### [EXERCISE GOAL]
When the line with "From S2P Require Import Pages." is found, repeat it and all lines that follow it exactly, stopping at the end of the listing.

'''

(* ===== verification/TimelinePages.v ===== *)
(** The timeline of a workflow is complete: reading five tables after a
    cursor, each up to the limit, and merging them gives exactly the pages of
    the one listing of all their rows by time and tie-breaking key. *)
From stdpp Require Import base gmap list strings sorting.
From Stdlib Require Import ZArith Lia Ascii.
From S2P Require Import Prelude.
From S2P Require Import Errors.
From S2P Require Import Status.
From S2P Require Import Rows.
From S2P Require Import Database.
From S2P Require Import Evolution.
From S2P Require Import Progress.
From S2P Require Import ProgressSteps.
From S2P Require Import Text.
From S2P Require Import Keyset.
From S2P Require Import Cursor.
From S2P Require Import AdminTypes.
From S2P Require Import Queries.
From S2P Require Import Timeline.
From S2P Require Import Paging.
From S2P Require Import Calendar.
From S2P Require Import Schedules.
From S2P Require Import AdminSchedules.
From S2P Require Import Pages.
From S2P Require Import Protocol.
From S2P Require Import Scenario.
From S2P Require Import ProgressLog.
From S2P Require Import ExampleCursor.
From S2P Require Import ExampleCalendar.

'''

### [EXERCISE RESPONSE]
From S2P Require Import Pages.
From S2P Require Import Protocol.
From S2P Require Import Scenario.
From S2P Require Import ProgressLog.
From S2P Require Import ExampleCursor.
From S2P Require Import ExampleCalendar.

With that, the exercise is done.